■ Problem requirements
Repeat exactly what appears from the opening line of the listing to the line with "assert (l = data", inclusive.

■ Provided data
(** Reading the whole file to a buffer of its size. *)
Lemma initfs_data_ret s name nm data buf :
  bytes_at (p_mem s) name nm -> Zlen nm < 2 ^ 32 -> initfs (p_kst s) nm = Some data ->
  mapped_range (p_mem s) buf (Zlen data) ->
  exists k', innigkeit_initfs_read name (Zlen nm) buf (Zlen data) s =
    Ret (Zlen data) (set_mem (poke_list (p_mem s) buf data) (set_kst k' s)) /\
  same_media (p_kst s) k'.
Proof.
  intros Hb Hn Hd Hmap. unfold innigkeit_initfs_read. pose proof (Zlen_nonneg data) as Hd0.
  erewrite bind_ret by (unfold guard_c; destruct (Z.ltb_spec (Zlen nm) (2 ^ 32)); [reflexivity|lia]).
  erewrite bind_ret by (apply in_mem_read, load_bytes_ret; [done|lia]).
  unfold initfs_call. destruct (sys_initfs_read nm (Zlen data) (p_kst s)) as [[r l] k'] eqn:E.
  destruct (initfs_read_file _ _ _ _ _ _ Hd0 E) as [Hm Hr]. rewrite Hd in Hr.
  assert (l = data /\ r = Zlen data) as [-> ->].
  { destruct (Z.eqb_spec (Zlen data) 0) as [E0|E0].
    - rewrite E0 in E. rewrite (initfs_stat _ _ _ _ _ E).
      destruct data; [done|]. rewrite Zlen_cons in E0. pose proof (Zlen_nonneg data). lia.
    - destruct Hr as [-> ->]. rewrite take_ge by (unfold Zlen; lia). done. }
  unfold deliver, decode. destruct (Z.leb_spec 0 (Zlen data)); [|lia].
  exists k'. split; [|done].
  erewrite bind_ret by (apply in_mem_ret, store_bytes_ret; exact Hmap). done.
Qed.

(** The name looked up in the archive: the path without a leading slash. *)
Definition strip (t : list Z) : list Z :=
  match t with c :: u => if c =? 47 then u else t | [] => [] end.

Lemma strip_name m path t :
  cstr m path t -> cstr m (if hd 0 t =? 47 then path + 1 else path) (strip t).
Proof.
  intros H. destruct t as [|c t]; [done|]. simpl. destruct (c =? 47); [|done].
  now apply cstr_cons in H as (_ & _ & H).
Qed.

(** The kernel has room for a mapping of [n] bytes in the address space of [s]. *)
Definition mmap_succeeds (s : proc) (n : Z) : Prop :=
  forall k, 0 < (sys_mmap (regions (p_mem s)) n 3 k).1.

Lemma mmap_ok s n :
  mem_ok (p_mem s) -> mmap_succeeds s n ->
  exists d k', innigkeit_mmap n s =
    Ret d (set_kst k' (set_mem (map_region (p_mem s) d (page_round n)) s)) /\
  calm (p_kst s) k' /\ 0 < d /\ d + page_round n <= 2 ^ 47 /\
  (forall q, d <= q < d + page_round n -> is_mapped (p_mem s) q = false).
Proof.
  intros Hm Hs. unfold innigkeit_mmap. specialize (Hs (p_kst s)).
  destruct (sys_mmap (regions (p_mem s)) n 3 (p_kst s)) as [r k'] eqn:E. simpl in Hs.
  destruct (mmap_fresh _ _ _ _ _ _ E Hs) as (_ & _ & Hb & Hf).
  unfold decode. destruct (Z.leb_spec 0 r); [|lia]. destruct (Z.eqb_spec r 0); [lia|].
  exists r, k'. split; [done|]. split; [|auto].
  split; [eapply mmap_media; exact E|]. pose proof (mmap_quiet (regions (p_mem s)) n 3 (p_kst s)) as Q.
  rewrite E in Q. exact Q.
Qed.

(** The process after the bytes [l] were loaded to a fresh mapping at [d]. *)
Definition loaded (s : proc) (k : kst) (d n : Z) (l : list Z) : proc :=
  set_kst k (set_mem (poke_list (map_region (p_mem s) d n) d l) s).

Lemma load_from_initfs_ret s i path t :
  mem_ok (p_mem s) -> cstr (p_mem s) path t -> Zlen (strip t) < 2 ^ 32 ->
  p_files s !! i = Some (mkMemFile 0 0 0 true false) ->
  match initfs (p_kst s) (strip t) with
  | None => exists k', load_from_initfs i path s = Ret false (set_kst k' s)
  | Some data =>
      Zlen data + 4096 < 2 ^ 63 -> mmap_succeeds s (Zlen data + 4096) ->
      exists d k', load_from_initfs i path s =
        Ret true (set_files (<[i := mem_file d (AFile data 0 false)]> (p_files s))
                    (loaded s k' d (page_round (Zlen data + 4096)) data)) /\
      0 < d /\ d + page_round (Zlen data + 4096) <= 2 ^ 47 /\
      (forall q, d <= q < d + page_round (Zlen data + 4096) -> is_mapped (p_mem s) q = false)
  end.
Proof.
  intros Hm Ht Hn Hi. pose proof (strip_name _ _ _ Ht) as Hnm.
  unfold load_from_initfs.
  erewrite bind_ret by (eapply in_mem_read, strlen_ret; eassumption).
  erewrite bind_ret by (eapply in_mem_read, load8_hd; eassumption). cbv zeta.
  set (name := if hd 0 t =? 47 then path + 1 else path) in *.
  erewrite bind_ret by (eapply in_mem_read, strlen_ret; eassumption).
  pose proof Hnm as [Hnb _]. apply bytes_at_app in Hnb as [Hnb _].
  destruct (initfs_size_ret s name (strip t) Hnb Hn) as (sz & k1 & E1 & M1 & Hsz).
  destruct (initfs (p_kst s) (strip t)) as [data|] eqn:Ei.
  2: { exists k1. erewrite bind_ret by exact E1. destruct (Z.ltb_spec sz 0); [done|lia]. }
  intros Hd Hmm. subst sz. pose proof (Zlen_nonneg data).
  erewrite bind_ret by exact E1. destruct (Z.ltb_spec (Zlen data) 0); [lia|].
  unfold PAGE_SIZE. rewrite u64_id by lia.
  destruct (mmap_ok (set_kst k1 s) (Zlen data + 4096)) as (d & k2 & E2 & M2 & Hd0 & Hd1 & Hfr); [done..|].
  simpl p_mem in *. erewrite bind_ret by exact E2.
  erewrite bind_ret by (apply upd_file_ret; exact Hi).
  destruct (Z.eqb_spec d 0) as [|_]; [lia|].
  erewrite bind_ret by (apply upd_file_ret; simpl; apply list_lookup_insert_eq;
    eapply lookup_lt_Some; exact Hi).
  match goal with |- context [(innigkeit_initfs_read _ _ _ _ ≫= _) ?st] => set (s3 := st) end.
  set (n := page_round (Zlen data + 4096)) in *.
  pose proof (page_round_ge (Zlen data + 4096)) as Hpr. fold n in Hpr.
  destruct (initfs_data_ret s3 name (strip t) data d) as (k3 & E3 & M3).
  - eapply bytes_at_ext; [|exact Hnb]. intros q Hq. simpl.
    apply peek_map_region_old. now apply (bytes_at_mapped _ _ _ Hnb).
  - done.
  - simpl. destruct M1 as [_ M1], M2 as [[_ M2] _]. simpl in M2. now rewrite M2, M1.
  - intros q Hq. simpl. rewrite is_mapped_map_region. unfold in_region. simpl. lia.
  - exists d, k3. erewrite bind_ret by exact E3. destruct (Z.ltb_spec (Zlen data) 0); [lia|].
    erewrite bind_ret by (apply upd_file_ret; simpl; apply list_lookup_insert_eq;
      rewrite length_insert; eapply lookup_lt_Some; exact Hi).
    split; [|done]. unst. f_equal. unfold loaded, set_files, set_kst, set_mem. simpl.
    f_equal. now rewrite !list_insert_insert_eq.
Qed.

Definition WAD_NAMES : list (list Z) := [bytes_of "/doom1.wad"; bytes_of "doom1.wad"].

(** Choosing the source of the file compares the path with the WAD's names. *)
Lemma is_wad_ret {A} s path t (k : bool -> ST proc A) :
  mem_ok (p_mem s) -> cstr (p_mem s) path t ->
  Forall (fun w => cstr (p_mem s) (lit w) w) WAD_NAMES ->
  (c1 ← in_mem (strcmp path (lit (bytes_of "/doom1.wad")));
   is_wad ← (if c1 =? 0 then mret true
             else (c2 ← in_mem (strcmp path (lit (bytes_of "doom1.wad"))); mret (c2 =? 0)));
   k is_wad) s = k (existsb (fun w => bool_decide (t = w)) WAD_NAMES) s.
Proof.
  intros Hm Ht Hw. inversion_clear Hw as [|? ? H1 Hw']. inversion_clear Hw' as [|? ? H2 _].
  destruct (strcmp_ret _ _ _ _ _ Hm Ht H1) as (r1 & E1 & _ & Hr1).
  destruct (strcmp_ret _ _ _ _ _ Hm Ht H2) as (r2 & E2 & _ & Hr2).
  erewrite bind_ret by (apply in_mem_read; exact E1). unfold WAD_NAMES. cbn [existsb].
  destruct (Z.eqb_spec r1 0) as [Hz|Hz].
  - rewrite bool_decide_true by tauto. done.
  - rewrite bool_decide_false by tauto. rewrite bind_assoc.
    erewrite bind_ret by (apply in_mem_read; exact E2).
    destruct (Z.eqb_spec r2 0); [rewrite bool_decide_true by tauto|rewrite bool_decide_false by tauto]; done.
Qed.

■ Exercise solution
(** Reading the whole file to a buffer of its size. *)
Lemma initfs_data_ret s name nm data buf :
  bytes_at (p_mem s) name nm -> Zlen nm < 2 ^ 32 -> initfs (p_kst s) nm = Some data ->
  mapped_range (p_mem s) buf (Zlen data) ->
  exists k', innigkeit_initfs_read name (Zlen nm) buf (Zlen data) s =
    Ret (Zlen data) (set_mem (poke_list (p_mem s) buf data) (set_kst k' s)) /\
  same_media (p_kst s) k'.
Proof.
  intros Hb Hn Hd Hmap. unfold innigkeit_initfs_read. pose proof (Zlen_nonneg data) as Hd0.
  erewrite bind_ret by (unfold guard_c; destruct (Z.ltb_spec (Zlen nm) (2 ^ 32)); [reflexivity|lia]).
  erewrite bind_ret by (apply in_mem_read, load_bytes_ret; [done|lia]).
  unfold initfs_call. destruct (sys_initfs_read nm (Zlen data) (p_kst s)) as [[r l] k'] eqn:E.
  destruct (initfs_read_file _ _ _ _ _ _ Hd0 E) as [Hm Hr]. rewrite Hd in Hr.
  assert (l = data /\ r = Zlen data) as [-> ->].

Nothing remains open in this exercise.